The good news is consumers spend more online than they do in the store: Online orders average $123 versus $34 for the average market basket, according to the M/A/R/C Group, Irving, TX. The research and database marketing firm conducted a survey for Peapod Inc., the biggest online grocery shopping service with 72,000 members. Peapod serves supermarkets in seven cities. Peapod aims for 650,000 members and $1 billion in sales by 2001.

In M/A/R/C’s Online vs. In Line survey, Peapod members said they spend 62 percent of their grocery budgets through Peapod. They buy an annual average of $1,750 worth of groceries via Peapod; heavy users buy $4,500 a year, closer to the grocer’s average of $5,000 per household. Heavy users account for only 20 percent of Peapod’s membership, but 50 percent of total sales.

Two-thirds of Peapod members have a personalized shopping list, and place more than half their orders without ever cruising Peapod’s “aisles.” That’s good news for brands on the list, bad news for competitive brands and for new-product introductions.

The good news for brands is the untapped opportunity in meal solutions: Peapod shoppers use “non cooking solutions” (read: prepared foods) for nearly half their meal occasions.
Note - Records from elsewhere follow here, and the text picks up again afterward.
(** X3: after a parse that returns nil, a normalised long name is bound
    in the by-long-name index to the first entry, in file order, whose
    long name normalises to it, and a key that is no entry's normalised
    long name is not bound. *)
Theorem byProtocolName_first_row_wins (r : string) (st st' : state)
    (p : string) :
  loadFromReaderLocked r st = Some (None, st') →
  mapGet (byProtocolName st') p = firstProtocol p (entries st') ∧
  (∀ l1 e l2,
     entries st' = l1 ++ e :: l2 →
     Protocol e ≠ EmptyString → normalizeProtoName (Protocol e) = p →
     Forall (λ x, ¬ (Protocol x ≠ EmptyString ∧
                     normalizeProtoName (Protocol x) = p)) l1 →
     mapGet (byProtocolName st') p = Some e) ∧
  (Forall (λ x, ¬ (Protocol x ≠ EmptyString ∧
                   normalizeProtoName (Protocol x) = p)) (entries st') →
   mapGet (byProtocolName st') p = None).
Proof.
  intros Hload.
  assert (Hn : named st').
  { apply loadFromReaderLocked_Some in Hload
      as [(? & _ & [=] & _)|[(_ & [=] & _)|(hd & rows & _ & _ & Hrows)]].
    revert Hrows. apply (forEach_inv processRow named);
      [|apply resetTables_named].
    intros row s s' _. apply processRow_named. }
  destruct Hn as [_ Hp]. split; [apply Hp|]. split.
  - intros l1 e l2 Hl Hne Hup Hl1. rewrite (Hp p).
    apply head_filter_Some. eauto 10.
  - intros Hnone. rewrite (Hp p). by apply head_filter_None.
Qed.
(** [int parsed = sscanf(rx.c_str(), CFG_FMT, &nf, &nb, &nsf, &ncr, &ntx)]
    with the locals initialised from the current parameters. *)
Definition parse_cfg (rx : string) (p : Params) : Z * Params :=
  let '(parsed, vals) := sscanf rx CFG_FMT in (parsed, cfg_assign vals p).

(** [formatTxMessage] and the inline [snprintf(msg, 48, "PING seq=%lu", ...)]. *)
Definition formatTxMessage (sequenceNumber : Z) : string :=
  snprintf_trunc 48 (append "PING seq=" (dec sequenceNumber)).

(* ------------------------------------------------------------------ *)
(** ** Node state: the globals of [main.cpp] *)

Record Button := mkButton {
  lastButtonMs : Z;
  lastButtonState : bool;   (* true = HIGH (released) *)
  buttonPressMs : Z;
  buttonPressed : bool
}.

Record Pending := mkPending {
  pendingConfigBroadcast : bool;
  pendingP : Params;        (* pendingFreq .. pendingTxPower *)
  cfgLastTxMs : Z;
  cfgRemaining : Z
}.

Definition LORA_OTA_BUFFER_SIZE : Z := 1024.

Record Ota := mkOta {
  loraOtaActive : bool;
  loraOtaStartTime : Z;
  loraOtaTimeout : Z;
  loraOtaBuffer : list Z;       (* uint8_t[1024] *)
  loraOtaBufferSize : Z;
  loraOtaExpectedSize : Z;
  loraOtaReceivedSize : Z;
  otaOutOfBounds : bool         (* set if a write ever fell outside loraOtaBuffer *)
}.

Record Metrics := mkMetrics {
  lastRSSI : Q;
  lastSNR : Q;
  lastPacketTime : Z;
  packetCount : Z;
  errorCount : Z
}.

Record Node := mkNode {
  isSender : bool;
  seq : Z;
  btn : Button;
  cur : Params;
  idx : Indices;
  pend : Pending;
  ota : Ota;
  met : Metrics;
  lastTxMs : Z;                 (* static local of loop() *)
  lastRxMs : Z;                 (* static local of loop() *)
  storedFirmware : list Z;      (* ENABLE_WIFI_OTA builds *)
  hasStoredFirmware : bool
}.

Definition set_role (b : bool) (s : Node) : Node :=
  mkNode b (seq s) (btn s) (cur s) (idx s) (pend s) (ota s) (met s) (lastTxMs s) (lastRxMs s) (storedFirmware s) (hasStoredFirmware s).
Definition set_seq (n : Z) (s : Node) : Node :=
  mkNode (isSender s) n (btn s) (cur s) (idx s) (pend s) (ota s) (met s) (lastTxMs s) (lastRxMs s) (storedFirmware s) (hasStoredFirmware s).
Definition set_btn (b : Button) (s : Node) : Node :=
  mkNode (isSender s) (seq s) b (cur s) (idx s) (pend s) (ota s) (met s) (lastTxMs s) (lastRxMs s) (storedFirmware s) (hasStoredFirmware s).
Definition set_cur (p : Params) (s : Node) : Node :=
  mkNode (isSender s) (seq s) (btn s) p (idx s) (pend s) (ota s) (met s) (lastTxMs s) (lastRxMs s) (storedFirmware s) (hasStoredFirmware s).
Definition set_idx (i : Indices) (s : Node) : Node :=
  mkNode (isSender s) (seq s) (btn s) (cur s) i (pend s) (ota s) (met s) (lastTxMs s) (lastRxMs s) (storedFirmware s) (hasStoredFirmware s).
Definition set_pend (p : Pending) (s : Node) : Node :=
  mkNode (isSender s) (seq s) (btn s) (cur s) (idx s) p (ota s) (met s) (lastTxMs s) (lastRxMs s) (storedFirmware s) (hasStoredFirmware s).
Definition set_ota (o : Ota) (s : Node) : Node :=
  mkNode (isSender s) (seq s) (btn s) (cur s) (idx s) (pend s) o (met s) (lastTxMs s) (lastRxMs s) (storedFirmware s) (hasStoredFirmware s).
Definition set_met (m : Metrics) (s : Node) : Node :=
  mkNode (isSender s) (seq s) (btn s) (cur s) (idx s) (pend s) (ota s) m (lastTxMs s) (lastRxMs s) (storedFirmware s) (hasStoredFirmware s).
Definition set_lastTxMs (t : Z) (s : Node) : Node :=
  mkNode (isSender s) (seq s) (btn s) (cur s) (idx s) (pend s) (ota s) (met s) t (lastRxMs s) (storedFirmware s) (hasStoredFirmware s).
Definition set_lastRxMs (t : Z) (s : Node) : Node :=
  mkNode (isSender s) (seq s) (btn s) (cur s) (idx s) (pend s) (ota s) (met s) (lastTxMs s) t (storedFirmware s) (hasStoredFirmware s).

(** Calls to the external collaborators. *)
Inductive Event :=
| EvTransmit (msg : string)        (* radio.transmit *)
| EvBegin (p : Params)             (* radio.begin(f, bw, sf, cr, 0x34, tx) *)
| EvUpdateRadio (p : Params)       (* updateRadioSettings(): setFrequency .. setOutputPower *)
| EvSaveSettings (p : Params)      (* savePersistedSettings() *)
| EvSaveRole (sender : bool)       (* savePersistedRole() *)
| EvNetworkMode                    (* setNetworkMode(next) on WiFi receivers *)
| EvFlashBegin (size : Z)          (* Update.begin *)
| EvFlashWrite (image : list Z)    (* Update.write *)
| EvFlashEnd                       (* Update.end *)
| EvRestart.                       (* ESP.restart(): does not return *)

(* ------------------------------------------------------------------ *)
(** ** A state-and-log monad for the single control loop *)

Definition St (A : Type) : Type := Node -> A * Node * list Event.

Definition ret {A} (a : A) : St A := fun s => (a, s, []).
Definition bind {A B} (m : St A) (k : A -> St B) : St B :=
  fun s => let '(a, s1, l1) := m s in let '(b, s2, l2) := k a s1 in (b, s2, app l1 l2).
Definition get : St Node := fun s => (s, s, []).
Definition modify (f : Node -> Node) : St unit := fun s => (tt, f s, []).
Definition emit (e : Event) : St unit := fun s => (tt, s, [e]).

Notation "x <- m ;; k" := (bind m (fun x => k)) (at level 61, m at next level, right associativity).
Notation "m ;;; k" := (bind m (fun _ => k)) (at level 61, right associativity).

Definition final {A} (r : A * Node * list Event) : Node := let '(_, s, _) := r in s.
Definition events {A} (r : A * Node * list Event) : list Event := let '(_, _, l) := r in l.

(* ------------------------------------------------------------------ *)
(** ** Persistence and radio helpers *)

Definition savePersistedSettings : St unit := s <- get ;; emit (EvSaveSettings (cur s)).
Definition savePersistedRole : St unit := s <- get ;; emit (EvSaveRole (isSender s)).
Definition updateRadioSettings : St unit := s <- get ;; emit (EvUpdateRadio (cur s)).

Definition startConfigBroadcast (target : Params) : St unit :=
  modify (fun s => set_pend (mkPending true target 0 8) s).

(** Commit parameters and re-derive the cycling indices. *)
Definition commitParams (p : Params) : St unit :=
  modify (fun s => set_idx (computeIndices p (idx s)) (set_cur p s)).

(* ------------------------------------------------------------------ *)
(** ** [handleLoraOtaPacket] and [checkLoraOtaTimeout] *)

(** [memcpy(dst + off, src, len)] on a fixed-size array: [None] when the
    write leaves the array. *)
Definition memcpy (dst : list Z) (off : Z) (src : list Z) : option (list Z) :=
  if (0 <=? off) && (off + Z.of_nat (List.length src) <=? Z.of_nat (List.length dst))
  then Some (firstn (Z.to_nat off) dst ++ src ++ skipn (Z.to_nat off + List.length src) dst)%list
  else None.

Definition ota_start_assign (vals : list SVal) (o : Ota) : Ota :=
  mkOta (loraOtaActive o) (loraOtaStartTime o)
    (match nth_error vals 1 with Some (SU v) => v | _ => loraOtaTimeout o end)
    (loraOtaBuffer o) (loraOtaBufferSize o)
    (match nth_error vals 0 with Some (SU v) => v | _ => loraOtaExpectedSize o end)
    (loraOtaReceivedSize o) (otaOutOfBounds o).

Definition ota_set_active (b : bool) (o : Ota) : Ota :=
  mkOta b (loraOtaStartTime o) (loraOtaTimeout o) (loraOtaBuffer o) (loraOtaBufferSize o)
    (loraOtaExpectedSize o) (loraOtaReceivedSize o) (otaOutOfBounds o).

(** [now] is [millis()]; [update_begin_ok] / [update_end_ok] are the results
    of [Update.begin] / [Update.end].  ([loraOtaReceivedSize * 100 /
    loraOtaExpectedSize] only feeds the display and is not modelled.) *)
Definition handleLoraOtaPacket (now : Z) (update_begin_ok update_end_ok : bool)
    (packet : string) : St unit :=
  s <- get ;;
  let o := ota s in
  if startsWith packet "OTA_START:" then
    (* sscanf(packet.c_str(), "OTA_START:%u:%u", &loraOtaExpectedSize, &loraOtaTimeout) *)
    let '(parsed, vals) := sscanf packet "OTA_START:%u:%u" in
    let o1 := ota_start_assign vals o in
    if parsed =? 2 then
      modify (set_ota (mkOta true now (loraOtaTimeout o1) (loraOtaBuffer o1) 0
                             (loraOtaExpectedSize o1) 0 (otaOutOfBounds o1)))
    else modify (set_ota o1)
  else if startsWith packet "OTA_DATA:" then
    if negb (loraOtaActive o) then ret tt else
    let '(parsed, vals) := sscanf packet "OTA_DATA:%d:%255s" in
    if parsed =? 2 then
      match nth_error vals 1 with
      | Some (SS data) =>
          let dataLen := Z.of_nat (String.length data) in
          if loraOtaBufferSize o + dataLen <? LORA_OTA_BUFFER_SIZE then
            match memcpy (loraOtaBuffer o) (loraOtaBufferSize o) (bytes_of_string data) with
            | Some buf' =>
                modify (set_ota (mkOta (loraOtaActive o) (loraOtaStartTime o) (loraOtaTimeout o)
                          buf' (loraOtaBufferSize o + dataLen) (loraOtaExpectedSize o)
                          (u32_add (loraOtaReceivedSize o) dataLen) (otaOutOfBounds o)))
            | None =>
                modify (set_ota (mkOta (loraOtaActive o) (loraOtaStartTime o) (loraOtaTimeout o)
                          (loraOtaBuffer o) (loraOtaBufferSize o + dataLen) (loraOtaExpectedSize o)
                          (u32_add (loraOtaReceivedSize o) dataLen) true))
            end
          else ret tt
      | _ => ret tt
      end
    else ret tt
  else if startsWith packet "OTA_END:" then
    if negb (loraOtaActive o) then ret tt else
    (if loraOtaExpectedSize o <=? loraOtaReceivedSize o then
       emit (EvFlashBegin (loraOtaExpectedSize o)) ;;;
       (if update_begin_ok then
          emit (EvFlashWrite (firstn (Z.to_nat (loraOtaBufferSize o)) (loraOtaBuffer o))) ;;;
          emit EvFlashEnd ;;;
          (if update_end_ok then emit EvRestart else ret tt)
        else ret tt)
     else ret tt) ;;;
    modify (fun s => set_ota (ota_set_active false (ota s)) s)
  else ret tt.

Definition checkLoraOtaTimeout (now : Z) : St unit :=
  s <- get ;;
  let o := ota s in
  if loraOtaActive o && (loraOtaTimeout o <? u32_sub now (loraOtaStartTime o))
  then modify (set_ota (ota_set_active false o))
  else ret tt.

(* ------------------------------------------------------------------ *)
(** ** Receive results, loop inputs *)

Inductive RxResult :=
| RxOk (payload : string) (rssi snr : Q)   (* RADIOLIB_ERR_NONE *)
| RxTimeout                                (* RADIOLIB_ERR_RX_TIMEOUT *)
| RxErr (code : Z).                        (* any other status *)

(** What one iteration of [loop()] observes: the real time in ms since
    boot ([millis()] is it modulo 2^32), the level of [BUTTON_PIN]
    ([true] = HIGH), the result of [radio.receive] and of the flash calls. *)
Record Input := mkInput {
  in_time : Z;
  in_pin : bool;
  in_rx : RxResult;
  in_update_begin_ok : bool;
  in_update_end_ok : bool
}.

Definition millis (t : Z) : Z := t mod UINT32.

Definition set_metrics_rx (now : Z) (rssi snr : Q) (m : Metrics) : Metrics :=
  mkMetrics rssi snr now (u32_add (packetCount m) 1) (errorCount m).
Definition set_metrics_err (m : Metrics) : Metrics :=
  mkMetrics (lastRSSI m) (lastSNR m) (lastPacketTime m) (packetCount m) (u32_add (errorCount m) 1).

Definition with_sf (p : Params) (v : Z) : Params := mkParams (freq p) (bw p) v (cr p) (txp p).
Definition with_bw (p : Params) (v : Q) : Params := mkParams (freq p) v (sf p) (cr p) (txp p).

Section Build.

(** [ENABLE_WIFI_OTA]: the build flag of WiFi receivers. *)
Variable ENABLE_WIFI_OTA : bool.

(* ------------------------------------------------------------------ *)
(** ** [updateButton] *)

Definition onRelease (pressDuration : Z) : St unit :=
  if pressDuration <? 100 then ret tt
  else if pressDuration <? 1000 then
    modify (fun s => set_seq 0 (set_role (negb (isSender s)) s)) ;;;
    savePersistedRole
  else if pressDuration <? 3000 then
    s <- get ;;
    if isSender s then
      let nextIndex := next_index (List.length sfValues) (currentSfIndex (idx s)) in
      startConfigBroadcast (with_sf (cur s) (nth nextIndex sfValues 0))
    else if ENABLE_WIFI_OTA then emit EvNetworkMode
    else
      let i := next_index (List.length sfValues) (currentSfIndex (idx s)) in
      modify (fun s => set_cur (with_sf (cur s) (nth i sfValues 0))
                         (set_idx (mkIndices i (currentBwIndex (idx s)) (currentTxIndex (idx s))) s)) ;;;
      updateRadioSettings ;;; savePersistedSettings
  else
    s <- get ;;
    if isSender s then
      let nextIndex := next_index (List.length bwValues) (currentBwIndex (idx s)) in
      startConfigBroadcast (with_bw (cur s) (nth nextIndex bwValues 0%Q))
    else
      let i := next_index (List.length bwValues) (currentBwIndex (idx s)) in
      modify (fun s => set_cur (with_bw (cur s) (nth i bwValues 0%Q))
                         (set_idx (mkIndices (currentSfIndex (idx s)) i (currentTxIndex (idx s))) s)) ;;;
      updateRadioSettings ;;; savePersistedSettings.

Definition updateButton (pin : bool) (now : Z) : St unit :=
  s0 <- get ;;
  let b := btn s0 in
  let b1 := if lastButtonState b && negb pin
            then mkButton (lastButtonMs b) (lastButtonState b) now true else b in
  if negb (lastButtonState b1) && pin && buttonPressed b1 then
    modify (set_btn (mkButton (lastButtonMs b1) (lastButtonState b1) (buttonPressMs b1) false)) ;;;
    onRelease (u32_sub now (buttonPressMs b1)) ;;;
    modify (fun s => set_btn (mkButton now pin (buttonPressMs (btn s)) (buttonPressed (btn s))) s)
  else
    modify (set_btn (mkButton (lastButtonMs b1) pin (buttonPressMs b1) (buttonPressed b1))).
N

Campari USA has a bitter pill to swallow: American consumers think the Italian Campari Aperitivo liqueur is too bitter straight-up. So the company tried a new recipe and a dose of fine art this summer, marrying Campari’s long-standing arts heritage with a sophisticated sampling program.

The on-premise campaign, A Brush with Red, brought painters into restaurants and bars in New York, Chicago, San Francisco, and Miami to paint for patrons.

Emerging artists, scouted out by marketing agency Entertainment Marketing Inc., Chicago, painted portraits of red models – yes, human models, painted red from head to toe – striking poses from Campari’s transit ads while customers looked on, sipping samples of Campari mixed with orange juice.

“It’s like a magnet – people are taken by the beauty,” says EMI president Mitch Berk.

Each performance lasted 60 to 90 minutes, with stylish tent cards, swizzle sticks, and other collateral reinforcing the brand’s image. The summerlong campaign ran in nearly 50 establishments, with 274 events. Campari sales jumped as much as 300 percent on event nights. Campari plans to auction paintings this fall in each city, with proceeds going to charity. The company may extend to new markets next year.